Raw data Block Start

(* ===== verification/Totp.v ===== *)
(** linux-fork/mfa/totp.py and enrollment.py: one-time codes, and the store of the
    secrets they are checked against. *)

From S2P Require Import Prelude PyStr Hash Struct Float Proxy.

(** ** HOTP *)

(** [_hotp(secret_bytes, counter, digits)]: a counter that does not fit an unsigned
    64-bit field raises [struct.error]. *)
Definition truncation (h : bytes) : N :=
  let offset := N.to_nat (N.land (byte_at (length h - 1) h) 15) in
  N.lor (N.lor (N.lor
    (N.shiftl (N.land (byte_at offset h) 127) 24)
    (N.shiftl (N.land (byte_at (offset + 1) h) 255) 16))
    (N.shiftl (N.land (byte_at (offset + 2) h) 255) 8))
    (N.land (byte_at (offset + 3) h) 255).

Definition _hotp (secret : bytes) (counter : Z) (digits : nat) : exc str :=
  exc_bind (if (counter <? 0)%Z then Raise StructError else pack 8 (Z.to_N counter)) (λ msg,
    let code := truncation (hmac sha1 secret msg) in
    Ok (zero_pad digits (Z.of_N code mod 10 ^ Z.of_nat digits))).

(** ** TOTP

    The clock is a time in microseconds; [clock // period] is the integer quotient. *)
Definition step_at (period : Z) (clock : time) : Z := (clock / seconds period)%Z.

Definition totp_now (secret : bytes) (period : Z) (digits : nat) (clock : time) : exc str :=
  _hotp secret (step_at period clock) digits.

Section verify.
(** [c.isdigit()] for characters beyond ASCII: a table of the Unicode database. *)
Context (unicode_digit : N → bool).

Definition str_isdigit (s : str) : bool :=
  match s with
  | [] => false
  | _ => forallb (λ c, if (c <? 128)%N then is_digit c else unicode_digit c) s
  end.

(** [hmac.compare_digest] on strings: both must be ASCII. *)
Definition compare_digest (a b : str) : exc bool :=
  if forallb (λ c, c <? 128)%N (a ++ b) then Ok (bool_decide (a = b))
  else Raise (TypeError "comparing strings with non-ASCII characters is not supported"%py).

(** The steps from [t] on, [n] of them. *)
Fixpoint verify_steps (secret : bytes) (digits : nat) (code : str) (t : Z) (n : nat) : exc bool :=
  match n with
  | 0 => Ok false
  | S n' =>
      exc_bind (_hotp secret t digits) (λ expected,
      exc_bind (compare_digest expected code) (λ same,
        if same then Ok true else verify_steps secret digits code (t + 1) n'))
  end.

Definition totp_verify (secret : bytes) (code : str) (window : nat) (period : Z) (digits : nat)
    (clock : time) : exc bool :=
  if negb (str_isdigit code) || negb (length code =? digits) then Ok false
  else verify_steps secret digits code (step_at period clock - Z.of_nat window) (2 * window + 1).
End verify.

(** ** Demo secrets *)

Record DemoSecret := mk_demo { deployment_id : str; demo_username : str }.

Definition demo_bytes (d : DemoSecret) : bytes :=
  take 20 (sha256 (encode (deployment_id d ++ "\x1f"%py ++ demo_username d))).

(** [secret_for(username, deployment_id)]; [env] is the environment variable. *)
Definition secret_for (username : str) (deployment env : option str) : DemoSecret :=
  let or_ (a : option str) (b : str) := match a with Some ((_ :: _) as s) => s | _ => b end in
  mk_demo (or_ deployment (or_ env "dev-fabric"%py)) username.

(** ** Base32 (RFC 4648), as [base64.b32encode] and [b32decode] *)

Definition B32_ALPHABET : str := "ABCDEFGHIJKLMNOPQRSTUVWXYZ234567"%py.

Definition b32_char (d : N) : N := nth (N.to_nat d) B32_ALPHABET 0%N.
Definition b32_digit (c : N) : option N :=
  (if (65 <=? c) && (c <=? 90) then Some (c - 65)
   else if (50 <=? c) && (c <=? 55) then Some (c - 24) else None)%N.

(** [n] base-32 digits of [x], most significant first. *)
Fixpoint b32_digits (n : nat) (x : N) : list N :=
  match n with 0 => [] | S n' => b32_digits n' (x / 32) ++ [x mod 32]%N end.

Definition b32_num (ds : list N) : N := foldl (λ a d, a * 32 + d)%N 0%N ds.

(** Groups of [n] elements ([k] of them at most). *)
Fixpoint chunks {A} (k n : nat) (l : list A) : list (list A) :=
  match k with
  | 0 => []
  | S k' => match l with [] => [] | _ => take n l :: chunks k' n (drop n l) end
  end.

(** The padding characters for a last group of [n] bytes. *)
Definition b32_pad (n : nat) : nat := match n with 1 => 6 | 2 => 4 | 3 => 3 | 4 => 1 | _ => 0 end.

Definition b32encode (bs : bytes) : str :=
  let leftover := length bs mod 5 in
  let full := bs ++ repeat 0%N (if leftover =? 0 then 0 else 5 - leftover) in
  let out := flat_map (λ g, map b32_char (b32_digits 8 (be_num g))) (chunks (length full) 5 full) in
  let p := b32_pad leftover in
  take (length out - p) out ++ repeat 61%N p.

Definition decode_quantum (q : str) : option N := b32_num <$> mapM b32_digit q.

Definition b32decode (s : str) : option bytes :=
  if negb (length s mod 8 =? 0) then None
  else
    let body := rstrip_char 61 s in
    let padchars := length s - length body in
    accs ← mapM decode_quantum (chunks (length body) 8 body);
    if negb (bool_decide (padchars ∈ [0; 1; 3; 4; 6])) then None
    else
      let decoded := flat_map (be_bytes 5) accs in
      match padchars, last accs with
      | 0, _ | _, None => Some decoded
      | _, Some acc =>
          let leftover := (43 - 5 * padchars) / 8 in
          Some (take (length decoded - 5) decoded
                ++ take leftover (be_bytes 5 (acc * 32 ^ N.of_nat padchars)%N))
      end.

(** ** The enrollment store *)

Record EnrollmentRecord := mk_enrollment { secret_b32 : str; enrolled_at : Z; label : str }.

(** The file's contents: the users with their records, and the revoked names. *)
Record store := mk_store { users : gmap str EnrollmentRecord; revoked : list str }.

(** What [_read] makes of a missing or unreadable file. *)
Definition empty_store : store := mk_store ∅ [].
Definition _read (file : option store) : store := default empty_store file.

Definition enrolled (file : option store) (username : str) : option EnrollmentRecord :=
  let data := _read file in
  if bool_decide (username ∈ revoked data) then None else users data !! username.

(** [-n % 8]. *)
Definition pad_to_8 (n : nat) : nat := (8 - n mod 8) mod 8.

Definition secret_bytes (file : option store) (username : str) : option bytes :=
  rec ← enrolled file username;
  b32decode (upper (secret_b32 rec ++ repeat 61%N (pad_to_8 (length (secret_b32 rec))))).

Definition list_users (file : option store) : list str := sorted_keys (users (_read file)).
Definition list_revoked (file : option store) : list str := py_sorted (revoked (_read file)).

(** [list.remove]: the first occurrence. *)
Fixpoint remove_first (x : str) (l : list str) : list str :=
  match l with [] => [] | y :: l' => if bool_decide (x = y) then l' else y :: remove_first x l' end.

(** [add(username, label, secret_b32)] at time [now], [token] being
    [secrets.token_bytes(20)]: the record, and the file after. *)
Definition add (username : str) (lab secret : option str) (token : bytes) (now : time) (file : option store)
    : EnrollmentRecord * option store :=
  let data := _read file in
  match users data !! username with
  | Some rec => (rec, file)
  | None =>
      let secret := match secret with Some s => s | None => rstrip_char 61 (b32encode token) end in
      let rec := mk_enrollment secret (now / 1000000)
                   (match lab with Some ((_ :: _) as l) => l | _ => username end) in
      (rec, Some (mk_store (<[username := rec]> (users data)) (remove_first username (revoked data))))
  end.

Definition revoke (username : str) (file : option store) : bool * option store :=
  let data := _read file in
  match users data !! username with
  | None => (false, file)
  | Some _ =>
      (true, Some (mk_store (delete username (users data))
               (if bool_decide (username ∈ revoked data) then revoked data else revoked data ++ [username])))
  end.

(** ** The secret the gateway checks against *)

Inductive secret := Demo (d : DemoSecret) | Enrolled (rec : EnrollmentRecord) (key : option bytes).

Definition resolve_secret (username : str) (deployment env : option str) (allow_demo_fallback : bool)
    (file : option store) : option secret :=
  match enrolled file username with
  | Some rec => Some (Enrolled rec (secret_bytes file username))
  | None => if allow_demo_fallback then Some (Demo (secret_for username deployment env)) else None
  end.

(** [secret.verify(code, window)]. *)
Definition verify (unicode_digit : N → bool) (s : secret) (code : str) (window : nat) (clock : time) : exc bool :=
  match s with
  | Demo d => totp_verify unicode_digit (demo_bytes d) code window 30 6 clock
  | Enrolled _ (Some ((_ :: _) as key)) => totp_verify unicode_digit key code window 30 6 clock
  | Enrolled _ _ => Ok false
  end.

Definition otpauth_uri (quote : str → str) (rec : EnrollmentRecord) (issuer : str) : str :=
  "otpauth://totp/"%py ++ quote (issuer ++ ":"%py ++ label rec) ++ "?secret="%py ++ secret_b32 rec
    ++ "&issuer="%py ++ quote issuer ++ "&algorithm=SHA1&digits=6&period=30"%py.

(** ** Test vectors: RFC 6238 (SHA-1) and RFC 4648 *)

Example rfc6238 :
  map (λ t, totp_now (encode "12345678901234567890"%py) 30 8 (seconds t)) [59; 1111111109; 20000000000]%Z
  = [Ok "94287082"; Ok "07081804"; Ok "65353130"]%py.
Proof. vm_compute. reflexivity. Qed.

Example rfc4648 :
  map (λ s, b32encode (encode s)) [""; "f"; "fo"; "foo"; "foob"; "fooba"; "foobar"]%py
  = [""; "MY======"; "MZXQ===="; "MZXW6==="; "MZXW6YQ="; "MZXW6YTB"; "MZXW6YTBOI======"]%py ∧
  map b32decode ["MZXW6YTBOI======"; "MZXW6YQ="; "MZXW6YQ1"; "MZ"]%py
  = [Some (encode "foobar"); Some (encode "foob"); None; None]%py.
Proof. split; vm_compute; reflexivity. Qed.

Raw data Block End

Print only the lines from the top of the data above down to the line holding "exc_bind (if (counter", inclusive.

(* ===== verification/Totp.v ===== *)
(** linux-fork/mfa/totp.py and enrollment.py: one-time codes, and the store of the
    secrets they are checked against. *)

From S2P Require Import Prelude PyStr Hash Struct Float Proxy.

(** ** HOTP *)

(** [_hotp(secret_bytes, counter, digits)]: a counter that does not fit an unsigned
    64-bit field raises [struct.error]. *)
Definition truncation (h : bytes) : N :=
  let offset := N.to_nat (N.land (byte_at (length h - 1) h) 15) in
  N.lor (N.lor (N.lor
    (N.shiftl (N.land (byte_at offset h) 127) 24)
    (N.shiftl (N.land (byte_at (offset + 1) h) 255) 16))
    (N.shiftl (N.land (byte_at (offset + 2) h) 255) 8))
    (N.land (byte_at (offset + 3) h) 255).

Definition _hotp (secret : bytes) (counter : Z) (digits : nat) : exc str :=
  exc_bind (if (counter <? 0)%Z then Raise StructError else pack 8 (Z.to_N counter)) (λ msg,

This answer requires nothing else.